Division of Molecular Neurobiology, Department of Medical Biochemistry and Biophysics, Karolinska Institutet, Stockholm, Sweden.
Gubra ApS, Hørsholm, Denmark.
Science. 2024 Nov 22;386(6724):907-915. doi: 10.1126/science.adn9947. Epub 2024 Nov 21.
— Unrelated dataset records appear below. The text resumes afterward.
(* ===================================================================== *)
(** * The coercions and the derived metrics *)
(* ===================================================================== *)

(** X16. [safe_int] raises in two cases only: [OverflowError] when the
    value is an infinite float, or a string that reads as one, and
    [ValueError] when the value is a NaN float.  A string that reads as
    NaN gives the default. *)
Theorem safe_int_raises_exactly (value : pyval) (default : Z) (e : exn) :
  safe_int value default = Raise e
  <-> (e = OverflowError
       /\ exists f, Float64.is_infinite f = true
            /\ (value = PyFloat f
                \/ exists s, value = PyStr s
                     /\ Str.to_float (Str.strip s) = Ok f))
      \/ (e = ValueError /\ value = PyFloat Float64.nan).
Proof.
  split.
  - destruct value as [|z|f|s|]; cbn [safe_int]; try discriminate.
    + destruct f as [sg|sg| |sg m ex]; cbn; try discriminate.
      * intros [= <-]. left. split; [done|].
        exists (S754_infinity sg). split; [done|by left].
      * intros [= <-]. by right.
    + pose proof (str_to_float_raises (Str.strip s)) as Hs.
      destruct (Str.to_float (Str.strip s)) as [f|e'] eqn:Hf.
      * cbn. destruct f as [sg|sg| |sg m ex]; cbn; try discriminate.
        intros [= <-]. left. split; [done|].
        exists (S754_infinity sg). split; [done|]. right. by exists s.
      * specialize (Hs e' eq_refl).
        apply list_elem_of_singleton in Hs as ->. discriminate.
  - intros [(-> & f & Hinf & [->|(s & -> & Hs)])|(-> & ->)].
    + by destruct f.
    + cbn [safe_int]. rewrite Hs. by destruct f.
    + reflexivity.
Qed.
(** * GrovePiPico: the command server of [src/server/main.py]

    A shallow embedding of the protocol interpreter and of the device
    adapters of the firmware, and the properties of its specification.

    Conventions of the embedding.
    - A Python [str] is a [list ascii], one element per character (the
      protocol is ASCII text); literals are written [lit "..."].
    - A Python [int] is a [Z].
    - A Python [float] is the rational number it denotes ([Q]); the
      arithmetic on floats rounds to the precision of the runtime.
    - A Python [dict] is a [gmap].
    - Module-level mutable state is the record [World]; what the drivers
      and the runtime answer during one command is the record [Env].
    - A function that may raise returns a [res]; state changes made before
      the exception are kept, as in Python. *)

From Stdlib Require Import ZArith QArith Qround Qpower Qfield Lqa Ascii String
  List Lia.
From stdpp Require Import base tactics option list gmap strings pretty.

Local Open Scope Z_scope.

(** ** Python strings *)

Abbreviation str := (list ascii).

Definition lit (s : string) : str := list_ascii_of_string s.

Definition LF : ascii := "010"%char.
Definition CR : ascii := "013"%char.
Definition SP : ascii := " "%char.

Module Py.

(** [len(s)]. *)
Definition len (s : str) : Z := Z.of_nat (length s).

(** The characters [str.strip()] removes in MicroPython: tab, line feed,
    vertical tab, form feed, carriage return and space. *)
Definition isspace (c : ascii) : bool := Ascii.is_space c.

Fixpoint lstrip (s : str) : str :=
  match s with
  | [] => []
  | c :: s' => if isspace c then lstrip s' else s
  end.

Definition rstrip (s : str) : str := rev (lstrip (rev s)).

(** [s.strip()]. *)
Definition strip (s : str) : str := rstrip (lstrip s).

Definition lower_char (c : ascii) : ascii :=
  let n := N_of_ascii c in
  if ((65 <=? n) && (n <=? 90))%N then ascii_of_N (n + 32) else c.

(** [s.lower()]. *)
Definition lower (s : str) : str := map lower_char s.

(** [s.replace(a, b)] for one-character [a] and [b]. *)
Definition replace (a b : ascii) (s : str) : str :=
  map (fun c => if Ascii.eqb c a then b else c) s.

Fixpoint find_from (c : ascii) (s : str) (i : Z) : Z :=
  match s with
  | [] => -1
  | x :: s' => if Ascii.eqb x c then i else find_from c s' (i + 1)
  end.

(** [s.find(c)]: the index of the first [c], or [-1]. *)
Definition find (c : ascii) (s : str) : Z := find_from c s 0.

Fixpoint rfind_from (c : ascii) (s : str) (i last : Z) : Z :=
  match s with
  | [] => last
  | x :: s' => rfind_from c s' (i + 1) (if Ascii.eqb x c then i else last)
  end.

(** [s.rfind(c)]: the index of the last [c], or [-1]. *)
Definition rfind (c : ascii) (s : str) : Z := rfind_from c s 0 (-1).

(** A slice bound brought into [0 .. len]: negative bounds count from the
    end. *)
Definition bound (n i : Z) : Z :=
  if i <? 0 then Z.max 0 (i + n) else Z.min i n.

(** [s[lo:hi]]. *)
Definition slice (s : str) (lo hi : Z) : str :=
  let a := bound (len s) lo in
  let b := bound (len s) hi in
  take (Z.to_nat (b - a)) (drop (Z.to_nat a) s).

(** [s[:hi]] and [s[lo:]]. *)
Definition slice_to (s : str) (hi : Z) : str := slice s 0 hi.
Definition slice_from (s : str) (lo : Z) : str := slice s lo (len s).

(** [s.split(c)] ([maxsplit = None]) and [s.split(c, n)]
    ([maxsplit = Some n]) for a one-character separator. *)
Fixpoint split (c : ascii) (maxsplit : option nat) (s : str) : list str :=
  match maxsplit, s with
  | Some O, _ => [s]
  | _, [] => [[]]
  | _, x :: s' =>
      if Ascii.eqb x c then [] :: split c (Nat.pred <$> maxsplit) s'
      else match split c maxsplit s' with
           | p :: ps => (x :: p) :: ps
           | [] => [[x]]
           end
  end.

Definition digit (c : ascii) : option Z :=
  let n := N_of_ascii c in
  if ((48 <=? n) && (n <=? 57))%N then Some (Z.of_N n - 48) else None.

Fixpoint digits (acc : Z) (s : str) : option Z :=
  match s with
  | [] => Some acc
  | c :: s' => match digit c with
               | Some d => digits (10 * acc + d) s'
               | None => None
               end
  end.

(** [int(s)] on a string: surrounding whitespace is ignored, then an
    optional sign and at least one decimal digit; [None] stands for
    [ValueError]. *)
Definition int (s : str) : option Z :=
  match strip s with
  | [] => None
  | c :: t =>
      if Ascii.eqb c "-" then
        match t with [] => None | _ => Z.opp <$> digits 0 t end
      else if Ascii.eqb c "+" then
        match t with [] => None | _ => digits 0 t end
      else digits 0 (c :: t)
  end.

(** [str(n)] for an [int]. *)
Definition str_of_int (n : Z) : str := list_ascii_of_string (pretty n).
(** * blocks/model.py: paths, selectors and the model facade

    A shallow embedding of [blocks/model.py] (Python 2).  Python objects
    that are compared by identity (bricks, parameters, Theano variables)
    carry an explicit [id]; exceptions are values of [exn] returned
    through [result]; the insertion-ordered dictionaries of the source
    are association lists without repeated keys. *)

From Stdlib Require Import String Ascii List Bool Arith PeanoNat ZArith Lia.
Import ListNotations.

Set Implicit Arguments.
Set Warnings "-register-all".

(** ** Exceptions and results *)

Inductive exn : Type :=
| AssertionError
| ValueError (msg : string)
| AttributeError (attr : string)
| UnboundLocalError (name : string)
| DuplicatePathError
| RuntimeError.

Inductive result (A : Type) : Type :=
| Ok (a : A)
| Raise (e : exn).

Arguments Ok {A} a.
Arguments Raise {A} e.

Definition bind {A B : Type} (r : result A) (k : A -> result B) : result B :=
  match r with
  | Ok a => k a
  | Raise e => Raise e
  end.

Declare Scope py_scope.
Delimit Scope py_scope with py.
Notation "x <- c1 ;; c2" := (bind c1 (fun x => c2))
  (at level 61, c1 at next level, right associativity) : py_scope.
Open Scope py_scope.

(** ** Python sequence helpers *)

Section Slices.
Variable A : Type.
(** The key that [parseMetadata] writes for a line, if it writes one. *)
Definition lineKey (line : string) : option string :=
  let colonIndex := indexOf ":" line in
  if -1 <? colonIndex then Some (trim (sliceTo colonIndex line)) else None.

End MetadataSpec.

(** ** The start of a curve *)

Module CurveStart.

Import OsuParser Distance.

(** The segment starts at the point [p0]. *)
Definition startsAt (p0 : Point.t) (segment : list Point.t) : Prop :=
  exists c : Point.t, head segment = Some c /\ same c p0.

End CurveStart.

(** ** The identifier of a chart, [add-beatmap.js] *)

Module AddBeatmap.

Local Open Scope string_scope.

(** [toLowerCase] on a code unit below 256: the letters A to Z and the
    capital letters of Latin-1. *)
Definition toLowerChar (c : ascii) : ascii :=
  let n := N_of_ascii c in
  if ((65 <=? n) && (n <=? 90) || (192 <=? n) && (n <=? 214)
      || (216 <=? n) && (n <=? 222))%N
  then ascii_of_N (n + 32) else c.

Fixpoint toLowerCase (s : string) : string :=
  match s with
  | EmptyString => EmptyString
  | String c s' => String (toLowerChar c) (toLowerCase s')
  end.

(** [[a-z0-9]] *)
Definition isIdChar (c : ascii) : bool :=
  let n := N_of_ascii c in
  ((97 <=? n) && (n <=? 122) || (48 <=? n) && (n <=? 57))%N.

(** [s.replace(/[^a-z0-9]+/g, '-')]; [inRun] tells whether the character
    before was replaced. *)
Fixpoint dashRuns (s : string) (inRun : bool) : string :=
  match s with
  | EmptyString => EmptyString
  | String c s' =>
      if isIdChar c then String c (dashRuns s' false)
      else if inRun then dashRuns s' true
           else String "-" (dashRuns s' true)
  end.

(** [s.replace(/^-|-$/g, '')]: a dash at the start and a dash at the end
    are taken away. *)
Definition stripLeadingDash (s : string) : string :=
  match s with
  | String "-" s' => s'
  | _ => s
  end.

Fixpoint stripTrailingDash (s : string) : string :=
  match s with
  | EmptyString => EmptyString
  | String c EmptyString => if Ascii.eqb c "-" then EmptyString else s
  | String c s' => String c (stripTrailingDash s')
  end.

Definition generateId (str : string) : string :=
  stripTrailingDash (stripLeadingDash (dashRuns (toLowerCase str) false)).

(** A string of the characters a to z, 0 to 9 and single dashes between
    them: no dash at its start, when [afterDash] holds, none at its end and
    no two dashes in a row. *)
Fixpoint idBody (s : string) (afterDash : bool) : bool :=
  match s with
  | EmptyString => true
  | String c s' =>
      if isIdChar c then idBody s' false
      else Ascii.eqb c "-" && negb afterDash && negb (String.eqb s' "")
           && idBody s' true
  end.

Definition isId (s : string) : bool := idBody s true.

(** A string with single dashes only, which may end with a dash. *)
Fixpoint runs (s : string) (afterDash : bool) : bool :=
  match s with
  | EmptyString => true
  | String c s' =>
      if isIdChar c then runs s' false
      else Ascii.eqb c "-" && negb afterDash && runs s' true
  end.

End AddBeatmap.

(** ** The list of song identifiers, [osu-integration.js] *)

Module SongIds.

Import JS.

Local Open Scope string_scope.

(** [[...new Set(ids)]]: every identifier once, at the place where it
    comes first; [seen] holds the identifiers before. *)
Fixpoint unique (ids seen : list string) : list string :=
  match ids with
  | [] => []
  | id :: rest =>
      if bool_decide (id ∈ seen) then unique rest seen
      else id :: unique rest (id :: seen)
  end.

(** The identifiers that [loadSongIds] keeps of the charts of
    [beatmaps.json]; the identifier of a chart is [None] when it is no
    string. *)
Definition songIds (beatmaps : list (option string)) : list string :=
  let nextSongIds :=
    List.filter (fun id => negb (String.eqb id ""))
      (map (fun beatmap => match beatmap with
                           | Some id => trim id
                           | None => ""
                           end) beatmaps) in
  unique nextSongIds [].

End SongIds.

(** ** The registry of charts, [add-beatmap.js] and [delete-beatmap.js] *)

Module Registry.

Import AddBeatmap.

Local Open Scope string_scope.

Record difficulty := mkDifficulty {
  diffId : string;
  name : string;
  file : string;
  stars : Z;
  color : string }.

Record beatmap := mkBeatmap {
  id : string;
  title : string;
  artist : string;
  creator : string;
  basePath : string;
  audioFile : string;
  background : string;
  difficulties : list difficulty }.

Definition withId (newId : string) (b : beatmap) : beatmap :=
  mkBeatmap newId (title b) (artist b) (creator b) (basePath b) (audioFile b)
            (background b) (difficulties b).

(** [Array.prototype.findIndex]; [None] is the index -1. *)
Fixpoint findIndex {A : Type} (p : A -> bool) (l : list A) : option nat :=
  match l with
  | [] => None
  | a :: l' => if p a then Some 0%nat else S <$> findIndex p l'
  end.

(** [/^\d+$/.test(s)] *)
Fixpoint allDigits (s : string) : bool :=
  match s with
  | EmptyString => true
  | String c s' => ((48 <=? N_of_ascii c) && (N_of_ascii c <=? 57))%N && allDigits s'
  end.

Definition isNumber (s : string) : bool :=
  negb (String.eqb s "") && allDigits s.

(** The identifier of a chart in [main]; [setId] is trimmed by the
    caller. *)
Definition beatmapIdOf (artist title creator setId : string) : string :=
  let baseId := generateId (artist ++ "-" ++ title) in
  if isNumber setId && negb (String.eqb setId "0") && negb (String.eqb setId "-1")
  then baseId ++ "-set-" ++ setId
  else baseId ++ "-by-" ++ generateId creator.

(** The end of [main]: the entry of a chart is written over the entry that
    the registry has of it, with the identifier of that entry, or added at
    the end. *)
Definition register (artist title creator setId folderName audioFile background : string)
    (difficulties : list difficulty) (beatmaps : list beatmap) : list beatmap :=
  let beatmapId := beatmapIdOf artist title creator setId in
  let legacyBeatmapId := generateId title in
  let beatmapEntry :=
    mkBeatmap beatmapId title artist creator ("Osu/" ++ folderName ++ "/")
              audioFile background difficulties in
  let existingIndex :=
    findIndex
      (fun b =>
         String.eqb (id b) beatmapId
         || String.eqb (id b) legacyBeatmapId && String.eqb (Registry.title b) title
            && String.eqb (Registry.artist b) artist)
      beatmaps in
  match existingIndex with
  | Some i =>
      match beatmaps !! i with
      | Some existing => <[i := withId (id existing) beatmapEntry]> beatmaps
      | None => beatmaps
      end
  | None => (beatmaps ++ [beatmapEntry])%list
  end.
Lemma images_load_or_fail
    {upload tensor : Type} `{Utils upload tensor} (l : list PredictionRecord) :
  Forall image_loads l
  ∨ ∃ pre p rest e,
      l = pre ++ p :: rest ∧ Forall image_loads pre
      ∧ image_file_load (p_image_path p) = inl e.
Proof.
  induction l as [|p t IH]; [by left|].
  destruct (image_file_load (p_image_path p)) as [e|[]] eqn:Hp.
  - right. by exists [], p, t, e.
  - destruct IH as [Hall|(pre & q & rest & e & -> & Hpre & Hq)].
    + left. by constructor.
    + right. exists (p :: pre), q, rest, e. repeat split; [by constructor | done].
Qed.

(** A run of [history_page] for the session user [u]: up to the
    listing. *)
Lemma history_page_listing
    {DB : Type} `{Database DB} {upload tensor : Type} `{Utils upload tensor}
    (w : world DB) (u : User) :
  user w = Some u →
  history_page w
  = match get_user_predictions (db w) (u_id u) with
    | inl e =>
        (Raised e,
         after w (db w) [Title "Prediction History"]
           [CallGetUserPredictions (u_id u)])
    | inr [] =>
        (Done tt,
         after w (db w) (history_elements [])
           [CallGetUserPredictions (u_id u)])
    | inr l =>
        (for_each l history_entry ;;
         st (Subheader "Prediction Trend") ;;
         if plot_prediction_history l then st (HistoryChart l) else ret tt)
          (after w (db w) [Title "Prediction History"]
             [CallGetUserPredictions (u_id u)])
    end.
Proof.
  intros Hu. destruct w as [d us pg o cs]. simpl in Hu. subst us.
  unfold history_page, after. run_script.
  destruct (get_user_predictions d (u_id u)) as [e|l]; cbn; [reflexivity|].
  destruct l as [|p l]; [cbn; by rewrite <- !app_assoc|]. reflexivity.
Qed.

(** ... when every image can be opened. *)
Lemma history_page_run
    {DB : Type} `{Database DB} {upload tensor : Type} `{Utils upload tensor}
    (w : world DB) (u : User) (l : list PredictionRecord) :
  user w = Some u →
  get_user_predictions (db w) (u_id u) = inr l →
  Forall image_loads l →
  history_page w
  = (Done tt,
     after w (db w) (history_elements l) [CallGetUserPredictions (u_id u)]).
Proof.
  intros Hu Hl Hall. rewrite (history_page_listing w u Hu), Hl.
  destruct l as [|p l]; [reflexivity|].
  unfold bind. rewrite (for_each_history_entry _ _ Hall).
  unfold after, history_elements, st, ret.
  destruct (plot_prediction_history (p :: l)); cbn [db user page out calls];
    rewrite ?app_nil_r, <- !app_assoc; reflexivity.
Qed.

(** ... when the image of [p] is the first that cannot be opened. *)
Lemma history_page_run_fails
    {DB : Type} `{Database DB} {upload tensor : Type} `{Utils upload tensor}
    (w : world DB) (u : User) (pre : list PredictionRecord)
    (p : PredictionRecord) (rest : list PredictionRecord) (e : exn) :
  user w = Some u →
  get_user_predictions (db w) (u_id u) = inr (pre ++ p :: rest) →
  Forall image_loads pre →
  image_file_load (p_image_path p) = inl e →
  history_page w
  = (Raised e,
     after w (db w)
       ((Title "Prediction History" :: flat_map entry_elements pre)
        ++ [Expander ("Prediction on " +:+ format_date (p_created_at p))])
       [CallGetUserPredictions (u_id u)]).
Proof.
  intros Hu Hl Hall Hp. rewrite (history_page_listing w u Hu), Hl.
  assert (∀ X (x : X) y, match pre ++ p :: rest with [] => x | _ :: _ => y end = y)
    as Hmatch by (intros; by destruct pre).
  rewrite Hmatch. unfold bind.
  rewrite (for_each_history_entry_fails _ _ _ _ _ Hall Hp).
  unfold after. cbn [db user page out calls].
  rewrite ?app_nil_r, <- !app_assoc. reflexivity.
Qed.

(** X2: let the listing of a logged-in user be the non-empty list [l].
    If the image stored with every record of [l] can be opened,
    [history_page] completes and renders, after its title, the five
    elements of each record of [l] in the order of [l], then the trend
    subheader, and the chart exactly when [plot_prediction_history]
    returns a figure.  If the image of a record [p] is the first that
    cannot be opened, the run ends with the exception of [st.image] after
    the entries before [p] and the expander of [p]; nothing of the later
    records, the trend or the chart is rendered. *)
Theorem history_page_renders_entries
    {DB : Type} `{Database DB} {upload tensor : Type} `{Utils upload tensor}
    (w : world DB) (u : User) (l : list PredictionRecord) :
  user w = Some u →
  get_user_predictions (db w) (u_id u) = inr l →
  l ≠ [] →
  (Forall image_loads l →
   history_page w
   = (Done tt,
      after w (db w)
        ((Title "Prediction History" :: flat_map entry_elements l)
         ++ Subheader "Prediction Trend"
            :: (if plot_prediction_history l then [HistoryChart l] else []))
        [CallGetUserPredictions (u_id u)]))
  ∧ (∀ pre p rest e,
       l = pre ++ p :: rest →
       Forall image_loads pre →
       image_file_load (p_image_path p) = inl e →
       history_page w
       = (Raised e,
          after w (db w)
            ((Title "Prediction History" :: flat_map entry_elements pre)
             ++ [Expander ("Prediction on " +:+ format_date (p_created_at p))])
            [CallGetUserPredictions (u_id u)])).
Proof.
  intros Hu Hl Hne. split.
  - intros Hall. rewrite (history_page_run w u l Hu Hl Hall). by destruct l.
  - intros pre p rest e -> Hall Hp.
    exact (history_page_run_fails w u pre p rest e Hu Hl Hall Hp).
Qed.

Lemma history_page_renders_entries_witness :
  let kept := mkPrediction 1 1 "a.png" "Mild" (6#10) 3 in
  let gone := mkPrediction 2 1 "gone.png" "Severe" (9#10) 4 in
  let last := mkPrediction 3 1 "c.png" "Mild" (7#10) 5 in
  let w := mkWorld (SpecDb.mk [Sample.alice] [kept; gone; last] 2 4 6 true)
             (Some Sample.alice) "history" [] [] in
  (history_page (H := SpecDb.database Sample.hash) (H0 := Sample.utils) w).1
  = Done tt
  ∧ history_page (H := SpecDb.database Sample.hash) (H0 := Scenario.utils) w
    = (Raised Scenario.missing_file,
       after w (db w)
         ((Title "Prediction History"
           :: flat_map (entry_elements (H := Scenario.utils)) [kept])
          ++ [Expander "Prediction on 2024-01-01"])
         [CallGetUserPredictions 1]).
Proof.
  intros kept gone last w.
  destruct (history_page_renders_entries (H := SpecDb.database Sample.hash)
              (H0 := Sample.utils) w Sample.alice [kept; gone; last]
              eq_refl eq_refl) as [Hok _]; [discriminate|].
  destruct (history_page_renders_entries (H := SpecDb.database Sample.hash)
              (H0 := Scenario.utils) w Sample.alice [kept; gone; last]
              eq_refl eq_refl) as [_ Hfail]; [discriminate|].
  split.
  - rewrite Hok; [reflexivity|]. by repeat constructor.
  - apply (Hfail [kept] gone [last] Scenario.missing_file eq_refl);
      [by repeat constructor | reflexivity].
Defined.

(** X3: a run of [history_page] for a logged-in user never writes to the
    database and never changes the session or asks for a rerun; its only
    database call is the listing for the id of the session user, and an
    exception of that call ends the run (it is not caught). *)
Theorem history_page_read_only
    {DB : Type} `{Database DB} {upload tensor : Type} `{Utils upload tensor}
    (w : world DB) (u : User) o w' :
  user w = Some u →
  history_page w = (o, w') →
  db w' = db w
  ∧ session w' = session w
  ∧ calls w' = calls w ++ [CallGetUserPredictions (u_id u)]
  ∧ o ≠ Rerun
  ∧ (∀ e, get_user_predictions (db w) (u_id u) = inl e → o = Raised e).
Proof.
  intros Hu Hrun.
  destruct (get_user_predictions (db w) (u_id u)) as [e|l] eqn:Hl.
  - rewrite (history_page_listing w u Hu), Hl in Hrun.
    injection Hrun as <- <-. repeat split; try done. by intros e' [= ->].
  - destruct (images_load_or_fail l)
      as [Hall|(pre & p & rest & e & -> & Hpre & Hp)].
    + rewrite (history_page_run w u l Hu Hl Hall) in Hrun.
      injection Hrun as <- <-. by repeat split.
    + rewrite (history_page_run_fails w u pre p rest e Hu Hl Hpre Hp) in Hrun.
      injection Hrun as <- <-. by repeat split.
Qed.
Recent advances in RNA analysis have deepened our understanding of cellular states in biological tissues. However, a substantial gap remains in integrating RNA expression data with spatial context across organs, primarily owing to the challenges associated with RNA detection within intact tissue volumes. Here, we developed Tris buffer-mediated retention of in situ hybridization chain reaction signal in cleared organs (TRISCO), an effective tissue-clearing method designed for whole-brain spatial three-dimensional (3D) RNA imaging. TRISCO resolved several crucial issues, including the preservation of RNA integrity, achieving uniform RNA labeling, and enhancing tissue transparency. We tested TRISCO using a broad range of cell-identity markers, noncoding and activity-dependent RNAs, within diverse organs of varying sizes and species. TRISCO thus emerges as a powerful tool for single-cell, whole-brain, 3D imaging that enables comprehensive transcriptional spatial analysis across the entire brain.
RNA 分析的最新进展加深了我们对生物组织中细胞状态的理解。然而,由于在完整组织体积内检测 RNA 相关的挑战,将 RNA 表达数据与器官的空间背景进行整合仍然存在很大差距。在这里,我们开发了 Tris 缓冲液介导的原位杂交链反应信号在透明化组织中的保留(TRISCO),这是一种针对全脑空间三维(3D)RNA 成像设计的有效的组织透明化方法。TRISCO 解决了几个关键问题,包括 RNA 完整性的保留、实现均匀的 RNA 标记和增强组织透明度。我们使用广泛的细胞身份标记物、非编码 RNA 和活性依赖型 RNA 在不同大小和物种的各种器官中测试了 TRISCO。因此,TRISCO 成为一种用于单细胞、全脑、3D 成像的强大工具,可实现整个大脑的全面转录空间分析。